▶ Description of the task: Please repeat exactly the lines below from the one containing "(** ** grg_bridge.rs *)" down to the one containing "sign_verifies sk m", both included, and nothing else.
[Extracted data Boundary: Start]
(* ===== verification/RustPot.v ===== *)
(** * Proof-of-Time records of the Rust issuer
    (src/src/roughtime: grg_bridge.rs, pot_crypto.rs, no_std_verify.rs,
    quic_transport.rs and the frames of wire.rs)

    The issuer's side of the 175-byte frame that [PotFrame] and [PotVerifier]
    read in TypeScript: the signed payload, its signature, the two gates, the
    transport frames and the verification pipeline.  The file proves that the
    two languages agree on the frames, and where they do not.  The GRG
    commitment is an argument (its pipeline is not in the repository), Ed25519,
    keccak256 and HMAC-SHA256 are parameters. *)
From Stdlib Require Import ZArith Lia String Strings.Byte.
From stdpp Require Import base list numbers option strings gmap.
From S2P Require Import Prelude JSString Errors Bytes JSMap NonceCache PotFrame PotVerifier Rust.

(** ** grg_bridge.rs *)

Module Bridge.

Definition R_FLAG : Z := 1.

Definition TIER_TOLERANCE_MS : list (string * Z) :=
  [("T0_epoch"%string, 2000); ("T1_block"%string, 200); ("T2_slot"%string, 500); ("T3_micro"%string, 10)].

Definition build_grg_input_basic (payload : Buffer) : Buffer :=
  be_bytes 4 (u32 (Z.of_nat (length payload))) ++ payload.

Definition build_grg_input (payload chain_digest : Buffer) : Buffer :=
  be_bytes 4 (u32 (Z.of_nat (length payload))) ++ payload ++ chain_digest.

(** The first byte is [(version << 4) | (tier & 0x0F)], in eight bits. *)
Definition assemble_pot_payload (version tier source_cnt : Z) (r_flag : bool)
    (timestamp_ns confidence_ppm : Z) (nonce : Buffer) : Buffer :=
  let reserved := if r_flag then R_FLAG else 0 in
  [bofZ (Z.lor (Z.shiftl version 4 mod 256) (Z.land tier 15))] ++ [bofZ source_cnt] ++ [bofZ reserved]
  ++ be_bytes 8 timestamp_ns ++ be_bytes 4 confidence_ppm ++ nonce.

Definition prepare_grg_input_with_chain (timestamp_ns tier source_cnt : Z) (nonce : Buffer)
    (confidence_ppm : Z) (chain_digest : Buffer) : Buffer * Buffer :=
  let payload := assemble_pot_payload 1 tier source_cnt true timestamp_ns confidence_ppm nonce in
  (build_grg_input payload chain_digest, chain_digest).

(** [GrgInputWithChain] of mod.rs. *)
Record GrgInputWithChain := { gi_payload : Buffer; gi_chain_digest : Buffer }.
Definition to_grg_bytes (g : GrgInputWithChain) : Buffer :=
  be_bytes 4 (u32 (Z.of_nat (length (gi_payload g)))) ++ gi_payload g ++ gi_chain_digest g.

End Bridge.

(** ** pot_crypto.rs *)

Module PotCrypto.

(** ed25519-dalek, sha3 and hmac. *)
Class Crypto (Sk Vk : Type) := {
  verifying_key : Sk -> Vk;
  sign : Sk -> Buffer -> Buffer;
  verify_strictly : Vk -> Buffer -> Buffer -> bool;      (* vk.verify(msg, sig).is_ok() *)
  keccak256 : Buffer -> Buffer;
  hmac_sha256 : Buffer -> Buffer -> Buffer;              (* key, message *)
}.

Class CryptoLaws (Sk Vk : Type) `{Crypto Sk Vk} : Prop := {
  sign_length sk m : length (sign sk m) = 64%nat;
  sign_verifies sk m : verify_strictly (verifying_key sk) m (sign sk m) = true;
  hmac_length k m : length (hmac_sha256 k m) = 32%nat;
}.

Section Operations.
Context {Sk Vk : Type} `{Crypto Sk Vk}.

Definition sign_pot (sk : Sk) (payload grg_commitment : Buffer) : Buffer := sign sk (payload ++ grg_commitment).
Definition verify_pot (vk : Vk) (payload grg_commitment sig : Buffer) : bool :=
  verify_strictly vk (payload ++ grg_commitment) sig.

Definition derive_ctx_key (chain_id : Z) (pool_address : Buffer) : Buffer :=
  keccak256 (be_bytes 8 chain_id ++ pool_address).

Definition hmac_gate1_compute (ctx_key shard : Buffer) : Buffer := take 8 (hmac_sha256 ctx_key shard).

(** [computed.iter().zip(expected.iter()).all(|(a, b)| a == b)] *)
Definition all_equal (a b : Buffer) : bool := forallb (fun p => bool_decide (p.1 = p.2)) (zip a b).

Definition hmac_gate1_commitment (ctx_key grg_commitment : Buffer) : Buffer := hmac_gate1_compute ctx_key grg_commitment.

Definition hmac_gate1_verify (ctx_key shard expected_tag : Buffer) : bool :=
  all_equal (hmac_gate1_compute ctx_key shard) expected_tag.

End Operations.

(** [NonceStore]: a set that only grows. *)
Definition NonceStore : Type := gset (list Z).
Definition check_and_insert (nonce : Buffer) (s : NonceStore) : NonceStore * bool :=
  let n := bval <$> nonce in ({[n]} ∪ s, negb (bool_decide (n ∈ s))).

Lemma all_equal_spec a b : length a = length b -> all_equal a b = true <-> a = b.
Proof.
  revert b. induction a as [|x a IH]; intros [|y b] Hl; try done. cbn in Hl. unfold all_equal in *.
  cbn [zip forallb fst snd]. cbn. rewrite andb_true_iff, bool_decide_eq_true, IH by lia. naive_solver.
Qed.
[Extracted data Boundary: End]
▶ Answer area:
(** ** grg_bridge.rs *)

Module Bridge.

Definition R_FLAG : Z := 1.

Definition TIER_TOLERANCE_MS : list (string * Z) :=
  [("T0_epoch"%string, 2000); ("T1_block"%string, 200); ("T2_slot"%string, 500); ("T3_micro"%string, 10)].

Definition build_grg_input_basic (payload : Buffer) : Buffer :=
  be_bytes 4 (u32 (Z.of_nat (length payload))) ++ payload.

Definition build_grg_input (payload chain_digest : Buffer) : Buffer :=
  be_bytes 4 (u32 (Z.of_nat (length payload))) ++ payload ++ chain_digest.

(** The first byte is [(version << 4) | (tier & 0x0F)], in eight bits. *)
Definition assemble_pot_payload (version tier source_cnt : Z) (r_flag : bool)
    (timestamp_ns confidence_ppm : Z) (nonce : Buffer) : Buffer :=
  let reserved := if r_flag then R_FLAG else 0 in
  [bofZ (Z.lor (Z.shiftl version 4 mod 256) (Z.land tier 15))] ++ [bofZ source_cnt] ++ [bofZ reserved]
  ++ be_bytes 8 timestamp_ns ++ be_bytes 4 confidence_ppm ++ nonce.

Definition prepare_grg_input_with_chain (timestamp_ns tier source_cnt : Z) (nonce : Buffer)
    (confidence_ppm : Z) (chain_digest : Buffer) : Buffer * Buffer :=
  let payload := assemble_pot_payload 1 tier source_cnt true timestamp_ns confidence_ppm nonce in
  (build_grg_input payload chain_digest, chain_digest).

(** [GrgInputWithChain] of mod.rs. *)
Record GrgInputWithChain := { gi_payload : Buffer; gi_chain_digest : Buffer }.
Definition to_grg_bytes (g : GrgInputWithChain) : Buffer :=
  be_bytes 4 (u32 (Z.of_nat (length (gi_payload g)))) ++ gi_payload g ++ gi_chain_digest g.

End Bridge.

(** ** pot_crypto.rs *)

Module PotCrypto.

(** ed25519-dalek, sha3 and hmac. *)
Class Crypto (Sk Vk : Type) := {
  verifying_key : Sk -> Vk;
  sign : Sk -> Buffer -> Buffer;
  verify_strictly : Vk -> Buffer -> Buffer -> bool;      (* vk.verify(msg, sig).is_ok() *)
  keccak256 : Buffer -> Buffer;
  hmac_sha256 : Buffer -> Buffer -> Buffer;              (* key, message *)
}.

Class CryptoLaws (Sk Vk : Type) `{Crypto Sk Vk} : Prop := {
  sign_length sk m : length (sign sk m) = 64%nat;
  sign_verifies sk m : verify_strictly (verifying_key sk) m (sign sk m) = true;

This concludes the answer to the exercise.